A More Accurate Approach for the Design of Subsea Chemical Storage Systems Regarding Volume Requirements of Valve Leakage Tests

Abstract

Subsea production systems require different chemicals to be injected into the wells, Xmas trees, manifolds, or flowlines to prevent or mitigate flow assurance issues, such as hydrate formation. Moving the chemical injection system subsea is one of the initiatives of the oil and gas industry to reduce field development costs and debottleneck topside facilities. Different studies present the potential benefits of adopting this technology, and the technological readiness level of the different concepts. One premise for successfully adopting a subsea chemical storage and injection system is to have sufficient storage capacity and an efficient re-filling strategy. To achieve that, it is essential to have an accurate estimate of the required volume of injected chemicals during the service life of a well. One of the procedures which demands most of the injected volume of chemicals is the equalizing of pressures across a valve after a leak test has been performed. One single tree can easily have more than a dozen valves needed to be tested periodically. The modelling of fluid behavior when equalizing the pressure across the valve to estimate the required volume of injected chemicals may be simplified, for instance, by employing an ideal gas law approach. However, a more sophisticated approach employing equations of state capable of determining properties based on fluid composition might be needed to properly simulate the behavior of reservoir fluids with changing composition and under different pressure and temperature conditions.
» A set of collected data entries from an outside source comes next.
Lemma rule_step_keyed (t : translator) (h : HTTPRoute) (hosts : list string)
    (i : nat) (ctx ctx' : TranslateContext) (rule : HTTPRouteRule) :
  rules_body t h hosts i ctx rule = Ok ctx' → keyed ctx → keyed ctx'.
Proof.
  intros Hr [Hkr Hku]. apply rule_step_Ok in Hr as [_ Hr].
  destruct (existsb resolvable (BackendRefs rule));
    [|subst; split; assumption].
  destruct Hr as (rs & _ & ->). split.
  - intros id r [Hl | [_ Hid]]%add_routes_lookup; [|exact Hid].
    rewrite add_upstreams_Routes in Hl. auto.
  - intros id u Hl. rewrite add_routes_Upstreams in Hl.
    apply add_upstreams_lookup in Hl as [Hl | [_ Hid]]; auto.
Qed.

Lemma rules_loop_keyed (t : translator) (h : HTTPRoute)
    (hosts : list string) (rules : list HTTPRouteRule) :
  ∀ (i0 : nat) (ctx ctx' : TranslateContext),
    range_loop_from (rules_body t h hosts) i0 ctx rules = Ok ctx' →
    keyed ctx → keyed ctx'.
Proof.
  induction rules as [|rule rules IH]; intros i0 ctx ctx' Hl Hk.
  - inversion Hl. subst. exact Hk.
  - cbn [range_loop_from] in Hl. apply bind_Ok in Hl as (ctx1 & H0 & Hl).
    eapply IH; [exact Hl|]. eapply rule_step_keyed; eauto.
Qed.

Lemma keyed_empty : keyed DefaultEmptyTranslateContext.
Proof. split; intros id x Hl; simpl in Hl; rewrite lookup_empty in Hl; discriminate. Qed.

(** The translation depends on the resolver through its answers only. *)
Lemma resolve_ext (t1 t2 : translator) (h : HTTPRoute) (i j : nat)
    (b : HTTPBackendRef) :
  (∀ ns name subset port,
      TranslateService t1 ns name subset port
      = TranslateService t2 ns name subset port) →
  resolve t1 h i j b = resolve t2 h i j b.
Proof.
  intros Hext. unfold resolve_backend.
  case_decide; [reflexivity|].
  destruct (backend_Port b); [|reflexivity].
  rewrite Hext. reflexivity.
Qed.

Lemma translate_ext (t1 t2 : translator) (h : HTTPRoute) :
  (∀ ns name subset port,
      TranslateService t1 ns name subset port
      = TranslateService t2 ns name subset port) →
  translate t1 h = translate t2 h.
Proof.
  intros Hext. unfold TranslateGatewayHTTPRouteV1Alpha2.
  apply range_loop_from_ext. intros i ctx rule.
  unfold rule_step. case_decide; [reflexivity|].
  rewrite (range_loop_from_ext (backends_body t1 h i) (backends_body t2 h i));
    [reflexivity|].
  intros j [[c us] ws] b. unfold backend_step.
  rewrite (resolve_ext t1 t2 h i j b Hext). reflexivity.
Qed.

Lemma translate_dom (t : translator) (h : HTTPRoute)
    (ctx : TranslateContext) :
  translate t h = Ok ctx →
  dom (Routes ctx) = route_ids_of h
  ∧ dom (Upstreams ctx) = upstream_ids_of h ∧ keyed ctx.
Proof.
  intros Ht. unfold TranslateGatewayHTTPRouteV1Alpha2 in Ht.
  pose proof (rules_loop_keyed _ _ _ _ _ _ _ Ht keyed_empty) as Hk.
  apply rules_loop_dom in Ht as [Hr Hu]. simpl in Hr, Hu.
  rewrite dom_empty_L, union_empty_l_L in Hr.
  rewrite dom_empty_L, union_empty_l_L in Hu.
  split; [|split; assumption].
  rewrite Hr. unfold route_ids. reflexivity.
Qed.

(** C1: the identifiers a translation hands out are functions of the
    composite keys: a route's is GenID of the route name composed of the
    HTTPRoute's namespace and name and the rule and match index, an
    upstream's is GenID of the upstream name composed of namespace,
    backend name, subset, port and resolution granularity.  Two
    translations of the same HTTPRoute that both succeed yield the same
    sets of route and upstream identifiers, whatever the resolver answered,
    every object stored under its own identifier; and when the resolver
    answers the same, the two contexts are equal. *)
Theorem C1_deterministic_identifiers (t1 t2 : translator) (h : HTTPRoute)
    (ctx1 ctx2 : TranslateContext) :
  translate t1 h = Ok ctx1 →
  translate t2 h = Ok ctx2 →
  dom (Routes ctx1) = route_ids_of h
  ∧ dom (Routes ctx2) = route_ids_of h
  ∧ dom (Upstreams ctx1) = upstream_ids_of h
  ∧ dom (Upstreams ctx2) = upstream_ids_of h
  ∧ keyed ctx1 ∧ keyed ctx2
  ∧ ((∀ ns name subset port,
         TranslateService t1 ns name subset port
         = TranslateService t2 ns name subset port) →
     ctx1 = ctx2).
Proof.
  intros H1 H2.
  destruct (translate_dom t1 h ctx1 H1) as (Hr1 & Hu1 & Hk1).
  destruct (translate_dom t2 h ctx2 H2) as (Hr2 & Hu2 & Hk2).
  repeat (split; [assumption|]).
  intros Hext. rewrite (translate_ext t1 t2 h Hext) in H1. congruence.
Qed.






(** ** No panic on input without nil pointers *)

Lemma translate_header_no_panic (r : Route) (h : HTTPHeaderMatch) :
  is_set (header_Type h) = true → translate_header r h ≠ Panic.
Proof.
  unfold translate_header.
  destruct (header_Type h) as [ty|]; [|discriminate]. simpl.
  repeat case_decide; discriminate.
Qed.

Lemma translate_query_no_panic (r : Route) (q : HTTPQueryParamMatch) :
  is_set (query_Type q) = true → translate_query r q ≠ Panic.
Proof.
  unfold translate_query.
  destruct (query_Type q) as [ty|]; [|discriminate]. simpl.
  repeat case_decide; discriminate.
Qed.

Lemma headers_loop_no_panic (hs : list HTTPHeaderMatch) :
  forallb (λ h, is_set (header_Type h)) hs = true →
  ∀ r, range_loop translate_header r hs ≠ Panic.
Proof.
  induction hs as [|h hs IH]; intros Hwf r; [discriminate|].
  cbn [forallb] in Hwf. apply andb_true_iff in Hwf as [Hh Hwf].
  cbn [range_loop].
  pose proof (translate_header_no_panic r h Hh) as Hnp.
  destruct (translate_header r h) as [r1|e|];
    [|discriminate|contradiction].
  simpl. apply IH, Hwf.
Qed.

Lemma queries_loop_no_panic (qs : list HTTPQueryParamMatch) :
  forallb (λ q, is_set (query_Type q)) qs = true →
  ∀ r, range_loop translate_query r qs ≠ Panic.
Proof.
  induction qs as [|q qs IH]; intros Hwf r; [discriminate|].
  cbn [forallb] in Hwf. apply andb_true_iff in Hwf as [Hq Hwf].
  cbn [range_loop].
  pose proof (translate_query_no_panic r q Hq) as Hnp.
  destruct (translate_query r q) as [r1|e|];
    [|discriminate|contradiction].
  simpl. apply IH, Hwf.
Qed.

Lemma translate_path_no_panic (r : Route) (p : HTTPPathMatch) :
  is_set (path_Type p) && is_set (path_Value p) = true →
  translate_path r p ≠ Panic.
Proof.
  unfold translate_path.
  destruct (path_Type p) as [ty|]; [|discriminate].
  destruct (path_Value p) as [v|]; [|discriminate]. simpl.
  repeat case_decide; discriminate.
Qed.

Lemma translate_match_no_panic (m : HTTPRouteMatch) :
  match_wf m = true → translateGatewayHTTPRouteMatch m ≠ Panic.
Proof.
  unfold match_wf, translateGatewayHTTPRouteMatch.
  intros [[Hp Hh]%andb_true_iff Hq]%andb_true_iff.
  assert (∀ r1 : Route,
             (route ← range_loop translate_header r1 (Headers m);
              route ← range_loop translate_query route (QueryParams m);
              Ok (match Method m with
                  | Some me => set_Methods route [me]
                  | None => route
                  end)) ≠ Panic) as Htail.
  { intros r1.
    pose proof (headers_loop_no_panic _ Hh r1) as Hhs.
    destruct (range_loop translate_header r1 (Headers m)) as [r2|e|];
      [|discriminate|contradiction]. simpl.
    pose proof (queries_loop_no_panic _ Hq r2) as Hqs.
    destruct (range_loop translate_query r2 (QueryParams m)) as [r3|e|];
      [discriminate|discriminate|contradiction]. }
  destruct (Path m) as [p|]; [|apply Htail].
  pose proof (translate_path_no_panic NewDefaultRoute p Hp) as Hnp.
  destruct (translate_path NewDefaultRoute p) as [r1|e|];
    [apply Htail|discriminate|contradiction].
Qed.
For the gas-producer wells modelled in the study cases of this paper, the results obtained indicate a clear difference in estimated chemical injection volumes when using the proposed equations of state approach instead of the simplified ideal gas approach. This equation of state method may be used to design more accurately the volume capacity of a subsea chemical storage and injection system, in particularly as the subsea production system’s demands evolve with time.